Antes um coração doado que um a sete palmos abaixo da terra

     A Medicina é uma área da Ciência em constante evolução, que não para de trazer inovações desde que surgiu. Uma de suas maiores descobertas, sem dúvida, é o transplante de órgãos, que têm salvo milhares de vidas todos os anos. O primeiro deles foi realizado em 1933, por um cirurgião ucraniano em um homem para tratar de uma insuficiência renal aguda; desde então, com o crescente avanço da biotecnologia, os transplantes têm se tornado cada vez mais seguros e relativamente fáceis de se realizar. O que não têm sido fácil, no entanto, é mudar a mente de diversas pessoas que não são capazes de enxergar os benefícios da doação de órgãos, e que impedem, muitas vezes, a possibilidade de recuperação de um paciente.
     Ainda não foram descobertas as curas de diversas doenças degenerativas, fazendo com que muitos pacientes em estágios graves, quase terminais, não tenham outra alternativa senão receber órgãos de um doador saudável.

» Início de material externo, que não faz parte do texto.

Lemma blank_completion_succeeds_empty_witness :
  exists req,
    run v8 (always {| status := 200;
                      resp_body := BodyJson (completion_body (JStr [32; 10]%N)) |})
        example_service (Optimize (lit "hello")) []
    = (Returns {| success := true; content := Some (JStr []); error := None |},
       [] ++ [req]).
Proof.
  apply (blank_completion_succeeds_empty v8 example_service
           (Optimize (lit "hello")) []
           {| status := 200;
              resp_body := BodyJson (completion_body (JStr [32; 10]%N)) |}
           (completion_body (JStr [32; 10]%N)) [32; 10]%N);
    try reflexivity.
  discriminate.
Defined.


Lemma missing_content_is_malformed_witness :
  exists req,
    run v8 (always {| status := 200;
                      resp_body := BodyJson (JObj [(lit "choices", JArr [])]) |})
        example_service (Summary (lit "hello") None) []
    = (Returns {| success := false; content := None;
                  error := Some (JStr msg_malformed) |}, [] ++ [req]).
Proof.
  apply (AIFacts.missing_content_is_malformed v8 example_service
           (Summary (lit "hello") None) []
           {| status := 200;
              resp_body := BodyJson (JObj [(lit "choices", JArr [])]) |}
           (JObj [(lit "choices", JArr [])]));
    try reflexivity.
  discriminate.
Defined.

Lemma transport_failure_is_caught_witness :
  exists req,
    run v8 (fun _ => Rejects (ThrownError (lit "Failed to fetch")))
        example_service (Optimize (lit "hello")) []
    = (Returns {| success := false; content := None;
                  error := Some (message_or msg_network
                                   (ThrownError (lit "Failed to fetch"))) |},
       [] ++ [req]).
Proof.
  apply (AIFacts.transport_failure_is_caught v8
           (fun _ => Rejects (ThrownError (lit "Failed to fetch")))
           example_service (Optimize (lit "hello")) []
           (ThrownError (lit "Failed to fetch")));
    try reflexivity.
  intros req. now left.
Defined.

End AIMore.

(* ===================================================================== *)
(** * The AI buttons and the counters of the editor *)
(* ===================================================================== *)

Module EditorFacts.
Import JS AI Editor.

(** A click while a call is pending, before the service is set up, or with
    no editor on screen does nothing: no request, no state change. *)
Theorem click_ignored (engine : Engine) (network : request -> fetch_result)
    (b : button) (aiServiceInstance : option AIService)
    (editorRef editorRefLater isAiProcessing : bool)
    (selection content : jsstring) (log : list request) :
  aiServiceInstance = None \/ editorRef = false \/ isAiProcessing = true ->
  click engine network b aiServiceInstance editorRef editorRefLater
        isAiProcessing selection content log
  = (Returns [], log).
Proof.
  intros H.
  assert (Hg : forall body,
    guarded aiServiceInstance editorRef isAiProcessing body log
    = (Returns [], log)).
  { intros body. unfold guarded.
    destruct aiServiceInstance as [svc|]; [|reflexivity].
    destruct H as [H|[->| ->]]; [discriminate | reflexivity |].
    now destruct editorRef. }
  destruct b; apply Hg.
Qed.

Lemma click_ignored_witness :
  click v8 (always {| status := 200; resp_body := BodyJson JNull |})
        Optimization (Some example_service) true true true
        (lit "teh") (lit "teh cat") []
  = (Returns [], []).
Proof.
  apply (click_ignored v8 _ Optimization (Some example_service) true true true).
  right. right. reflexivity.
Defined.

(** What a handler does with the adapter's answer. *)
Lemma guarded_run (body : AIService -> M (list ui_action)) (svc : AIService)
    (log : list request) :
  guarded (Some svc) true false body log
  = match body svc log with
    | (Returns edits, log') =>
        (Returns ([SetIsAiProcessing true] ++ edits ++ [SetIsAiProcessing false]),
         log')
    | (Throws _, log') =>
        (Returns [SetIsAiProcessing true; SetIsAiProcessing false], log')
    end.
Proof.
  unfold guarded, try_catch, bind. cbn [negb orb].
  destruct (body svc log) as [[edits|e] log']; reflexivity.
Qed.


(** The answer to a blank completion is a success with empty content, which
    the handlers treat as nothing to apply: the document is not touched. *)
Theorem blank_completion_edits_nothing (engine : Engine) (b : button)
    (svc : AIService) (editorRefLater : bool) (selection content : jsstring)
    (log : list request) (r : response) (data : json) (s : jsstring) :
  isAvailable svc = true -> ok r = true ->
  resp_body r = BodyJson data -> content_field data = Some (JStr s) ->
  s <> [] -> forallb is_whitespace s = true ->
  exists req,
    click engine (always r) b (Some svc) true editorRefLater false
          selection content log
    = (Returns [SetIsAiProcessing true; SetIsAiProcessing false], log ++ [req]).
Proof.
  intros Hav Hok Hbody Hc Hs Hblank.
  destruct (AIMore.string_answer engine svc
              (requested b selection content) log r data s Hav
              ltac:(now destruct b) Hok Hbody Hc Hs) as [req Hrun].
  rewrite (AIMore.trim_blank s Hblank) in Hrun.
  exists req.
  destruct b; unfold requested, run in Hrun;
    unfold click, handleAiCompletion, handleAiOptimize, handleAiTranslate,
      handleAiSummarize;
    rewrite guarded_run; unfold bind; rewrite Hrun; reflexivity.
Qed.

Lemma blank_completion_edits_nothing_witness :
  exists req,
    click v8 (always {| status := 200;
                        resp_body := BodyJson (completion_body (JStr [32]%N)) |})
          Completion (Some example_service) true true false
          [] (lit "Once upon a time") []
    = (Returns [SetIsAiProcessing true; SetIsAiProcessing false], [] ++ [req]).
Proof.
  apply (blank_completion_edits_nothing v8 Completion example_service true
           [] (lit "Once upon a time") []
           {| status := 200;
              resp_body := BodyJson (completion_body (JStr [32]%N)) |}
           (completion_body (JStr [32]%N)) [32]%N);
    try reflexivity.
  discriminate.
Defined.

(** Optimization and translation put the trimmed answer in place of the
    selection when there is one, and in place of the whole document when
    there is none. *)
Theorem optimize_replaces_selection_or_document (engine : Engine)
    (svc : AIService) (translate : bool) (selection content : jsstring)
    (log : list request) (r : response) (data : json) (s : jsstring) :
  isAvailable svc = true -> ok r = true ->
  resp_body r = BodyJson data -> content_field data = Some (JStr s) ->
  trim s <> [] ->
  exists req,
    click engine (always r) (if translate then Translation else Optimization)
          (Some svc) true true false selection content log
    = (Returns [SetIsAiProcessing true;
                match selection with
                | [] => SetContent (JStr (trim s))
                | _ => ReplaceSelection (JStr (trim s))
                end;
                SetIsAiProcessing false],
       log ++ [req]).
Proof.
  intros Hav Hok Hbody Hc Htrim.
  assert (Hs : s <> []) by (intros ->; now apply Htrim).
  set (b := if translate then Translation else Optimization).
  destruct (AIMore.string_answer engine svc
              (requested b selection content) log r data s Hav
              ltac:(now destruct translate) Hok Hbody Hc Hs) as [req Hrun].
  unfold succeeded in Hrun.
  exists req.
  assert (Hu : usable {| success := true; content := Some (JStr (trim s));
                         error := None |} = true).
  { unfold usable. cbn [success AI.content truthy andb].
    destruct (trim s); [now elim Htrim | reflexivity]. }
  subst b. destruct translate; unfold requested, run in Hrun;
    unfold click, handleAiOptimize, handleAiTranslate;
    rewrite guarded_run; unfold bind; rewrite Hrun; cbn [AI.content];
    rewrite Hu; destruct selection; reflexivity.
Qed.

Lemma optimize_replaces_selection_or_document_witness :
  exists req,
    click v8 (always {| status := 200;
                        resp_body := BodyJson (completion_body
                                                 (JStr (lit " The cat. "))) |})
          Optimization (Some example_service) true true false
          (lit "teh cat") (lit "I saw teh cat") []
    = (Returns [SetIsAiProcessing true;
                ReplaceSelection (JStr (trim (lit " The cat. ")));
                SetIsAiProcessing false],
       [] ++ [req]).
Proof.
  destruct (optimize_replaces_selection_or_document v8 example_service false
              (lit "teh cat") (lit "I saw teh cat") []
              {| status := 200;
                 resp_body := BodyJson (completion_body
                                          (JStr (lit " The cat. "))) |}
              (completion_body (JStr (lit " The cat. "))) (lit " The cat. "))
    as [req Hreq]; try reflexivity.
  - vm_compute. discriminate.
  - exists req. exact Hreq.
Defined.

End EditorFacts.

(* ===================================================================== *)
(** * The word counter *)
(* ===================================================================== *)

Module WordFacts.
Import JS Editor.

Lemma split_ws_nonempty (g : bool) (s : jsstring) : split_ws g s <> [].
Proof.
  revert g; induction s as [|c s IH]; intros g; simpl; [discriminate|].
  destruct (is_whitespace c).
  - destruct g; [apply IH | discriminate].
  - destruct (split_ws false s); discriminate.
Qed.

(** Counting the non-empty pieces counts the runs. *)
Lemma pieces_are_runs (s : jsstring) :
  (forall g,
     List.length (filter (fun word => (0 <? List.length word)%nat) (split_ws g s))
     = word_starts false s)
  /\ List.length (filter (fun word => (0 <? List.length word)%nat)
                         (tl (split_ws false s)))
     = word_starts true s.
Proof.
  induction s as [|c s [IHf IHt]]; simpl.
  - split; [intros g|]; reflexivity.
  - destruct (is_whitespace c) eqn:Hc.
    + split.
      * intros [|]; simpl; apply IHf.
      * simpl. apply IHf.
    + pose proof (split_ws_nonempty false s) as Hne.
      destruct (split_ws false s) as [|piece pieces]; [now elim Hne|].
      simpl in IHt. split; [intros g|]; simpl; now rewrite IHt.
Qed.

Essa solução, no entanto, se vai quando a família de um doador em potencial se recusa a autorizar a doação, tanto por superstições quanto pela falta de diálogo entre os familiares. Segundo a legislação brasileira, em vigor desde de março de 2001, apenas a família pode autorizar ou não a doação de órgãos, independentemente do desejo do doador. Isso, entretanto, é algo que causa muitas mortes que poderiam ter sido evitadas: segundo dados da Associação Brasileira de Transplante de Órgãos (ABTO), a recusa da família é o principal motivo para a não concretização de doação, representando 44% das causas que levam à isso.
     Esse foi o caso de Tatiane Penhalosa, diagnosticada com miocardiopatia hipertrófica: a moça, de 32 anos de idade, estava na fila de espera por um transplante de coração que nunca chegou, em virtude das várias famílias que negaram a doação. Sua história viralizou na primeira metade deste ano, após sua amiga publicar um texto no Facebook sobre o ocorrido e chamar a atenção de milhares de pessoas sobre o assunto. Tatiane esperava pelo transplante há dois anos, e acreditava que seu novo coração chegaria este ano; isso, contudo, não ocorreu, e a jovem faleceu em abril para a indignação de familiares, amigos e desconhecidos. O caso gerou tanta repercussão que foi criada uma campanha, por meio de um abaixo-assinado, para a criação da "Lei Tatiane", que defende que o ensino e a conscientização sobre a doação de órgãos devem ser implantadas nos currículos escolar e acadêmico brasileiros. 
     Apesar de triste, a história de Tatiane Penhalosa serve como inspiração para todos que acreditam que, por meio da união, a população tem o poder de exigir do governo medidas contra a desinformação, que é causadora de muitas mortes que não precisavam ocorrer. Além disso, promover o diálogo e a discussão do assunto não apenas nas instituições de ensino, mas também nos lares brasileiros, é de fundamental importância, visto que muitas famílias não cedem a autorização por nunca terem conversado a respeito com os doadores em potencial. Dessa forma, mais mortes como essa seriam evitadas, e menos pessoas teriam que sofrer com a morte de um ente querido que poderia estar vivo. Afinal, não é só a medicina que deve evoluir - também o deve o ser humano.

Comentários

  1. Incrível, não sabia da lei da Tatiane, e que discurso bonito, simplesmente adorei ler, há muitas informações muito bem colocadas, e todas com referência, simplesmente incrível, uma atitude honrosa, minha mãe é uma das que deseja doar, eu ainda não sei se gostaria que minha família doasse, bom não há mal algum em salvar uma vida, 'hoje eu, amanhã você'; amei o texto!!